• PROBLEM TO WORK ON:
In how many lines of the records does "adds" appear? Answer with one number.

(Saved entries)
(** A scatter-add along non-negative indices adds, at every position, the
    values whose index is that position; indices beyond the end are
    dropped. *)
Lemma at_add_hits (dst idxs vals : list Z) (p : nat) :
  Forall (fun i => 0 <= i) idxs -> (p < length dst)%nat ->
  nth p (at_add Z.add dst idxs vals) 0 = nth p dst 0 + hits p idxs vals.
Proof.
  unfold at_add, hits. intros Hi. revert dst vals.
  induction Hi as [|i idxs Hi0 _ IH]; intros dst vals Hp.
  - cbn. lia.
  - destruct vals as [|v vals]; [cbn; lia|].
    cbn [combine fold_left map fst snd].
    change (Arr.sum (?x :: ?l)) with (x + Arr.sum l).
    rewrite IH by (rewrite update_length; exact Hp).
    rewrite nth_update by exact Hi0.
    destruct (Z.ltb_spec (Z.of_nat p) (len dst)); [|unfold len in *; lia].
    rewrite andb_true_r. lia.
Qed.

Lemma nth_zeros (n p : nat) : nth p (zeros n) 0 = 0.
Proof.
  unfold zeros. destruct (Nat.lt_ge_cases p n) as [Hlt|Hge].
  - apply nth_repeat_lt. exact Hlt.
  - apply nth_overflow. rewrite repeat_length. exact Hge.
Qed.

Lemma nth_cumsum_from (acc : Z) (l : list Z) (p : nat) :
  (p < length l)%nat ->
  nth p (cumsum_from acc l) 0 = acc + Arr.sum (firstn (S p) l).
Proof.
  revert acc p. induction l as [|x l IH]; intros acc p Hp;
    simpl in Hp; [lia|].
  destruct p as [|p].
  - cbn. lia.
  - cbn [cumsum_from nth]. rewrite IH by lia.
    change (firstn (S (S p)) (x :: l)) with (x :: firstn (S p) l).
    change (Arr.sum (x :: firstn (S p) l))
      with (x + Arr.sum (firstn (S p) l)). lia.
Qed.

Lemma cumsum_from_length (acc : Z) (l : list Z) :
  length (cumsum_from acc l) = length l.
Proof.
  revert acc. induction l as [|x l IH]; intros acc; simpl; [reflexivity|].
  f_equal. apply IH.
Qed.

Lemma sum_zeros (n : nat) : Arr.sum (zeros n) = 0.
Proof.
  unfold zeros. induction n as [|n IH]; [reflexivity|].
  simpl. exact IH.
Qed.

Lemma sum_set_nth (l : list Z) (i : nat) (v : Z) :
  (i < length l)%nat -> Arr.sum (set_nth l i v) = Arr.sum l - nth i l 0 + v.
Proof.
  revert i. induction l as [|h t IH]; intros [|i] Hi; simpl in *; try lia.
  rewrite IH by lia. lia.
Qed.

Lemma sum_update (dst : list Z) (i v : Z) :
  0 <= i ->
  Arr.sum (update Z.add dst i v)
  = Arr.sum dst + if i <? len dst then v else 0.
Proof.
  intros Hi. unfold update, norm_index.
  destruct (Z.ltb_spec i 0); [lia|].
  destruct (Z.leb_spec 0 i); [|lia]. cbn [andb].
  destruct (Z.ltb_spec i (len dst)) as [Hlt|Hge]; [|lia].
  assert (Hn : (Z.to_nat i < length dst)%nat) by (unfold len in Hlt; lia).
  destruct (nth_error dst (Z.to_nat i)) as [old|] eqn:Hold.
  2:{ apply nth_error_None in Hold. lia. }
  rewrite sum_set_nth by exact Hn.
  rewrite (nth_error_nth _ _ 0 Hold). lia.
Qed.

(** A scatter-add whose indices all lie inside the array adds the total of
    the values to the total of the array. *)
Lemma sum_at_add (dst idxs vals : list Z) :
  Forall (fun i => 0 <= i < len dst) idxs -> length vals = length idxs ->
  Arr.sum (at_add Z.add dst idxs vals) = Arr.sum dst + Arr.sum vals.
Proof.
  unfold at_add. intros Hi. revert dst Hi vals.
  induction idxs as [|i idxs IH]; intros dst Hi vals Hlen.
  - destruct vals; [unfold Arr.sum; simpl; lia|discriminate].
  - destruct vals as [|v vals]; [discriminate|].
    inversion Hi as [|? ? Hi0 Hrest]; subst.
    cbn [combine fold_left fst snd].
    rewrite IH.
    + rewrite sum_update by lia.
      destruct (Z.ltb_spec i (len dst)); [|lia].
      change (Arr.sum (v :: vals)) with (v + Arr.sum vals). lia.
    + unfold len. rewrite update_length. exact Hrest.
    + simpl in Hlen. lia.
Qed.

* * *

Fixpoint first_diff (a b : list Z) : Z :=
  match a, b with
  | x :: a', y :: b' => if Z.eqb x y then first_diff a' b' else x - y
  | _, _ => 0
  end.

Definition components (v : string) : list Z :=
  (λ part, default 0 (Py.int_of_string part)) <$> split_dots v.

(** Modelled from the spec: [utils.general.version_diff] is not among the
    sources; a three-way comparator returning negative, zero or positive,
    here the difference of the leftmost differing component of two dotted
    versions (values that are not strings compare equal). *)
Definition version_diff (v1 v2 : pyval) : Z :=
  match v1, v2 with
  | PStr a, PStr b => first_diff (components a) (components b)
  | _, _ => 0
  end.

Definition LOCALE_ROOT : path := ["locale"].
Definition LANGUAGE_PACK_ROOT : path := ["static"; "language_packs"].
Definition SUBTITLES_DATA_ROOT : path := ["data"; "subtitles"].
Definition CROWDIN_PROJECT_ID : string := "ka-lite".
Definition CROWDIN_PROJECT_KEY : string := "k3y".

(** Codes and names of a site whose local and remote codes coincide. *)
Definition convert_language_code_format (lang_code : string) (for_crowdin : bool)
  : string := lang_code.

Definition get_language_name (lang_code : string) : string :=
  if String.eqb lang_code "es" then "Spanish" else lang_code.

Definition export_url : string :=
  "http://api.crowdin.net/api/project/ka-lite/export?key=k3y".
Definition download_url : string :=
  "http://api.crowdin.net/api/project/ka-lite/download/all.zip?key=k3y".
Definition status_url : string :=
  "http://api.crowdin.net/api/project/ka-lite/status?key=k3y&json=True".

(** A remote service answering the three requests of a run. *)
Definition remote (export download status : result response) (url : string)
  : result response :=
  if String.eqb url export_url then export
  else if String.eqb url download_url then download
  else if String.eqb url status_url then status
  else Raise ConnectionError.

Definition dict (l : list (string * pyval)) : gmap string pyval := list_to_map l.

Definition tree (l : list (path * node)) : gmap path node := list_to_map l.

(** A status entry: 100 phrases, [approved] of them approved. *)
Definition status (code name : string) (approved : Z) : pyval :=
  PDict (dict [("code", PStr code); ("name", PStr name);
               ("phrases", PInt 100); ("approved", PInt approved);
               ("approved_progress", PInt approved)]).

• WRITTEN ANSWER:
2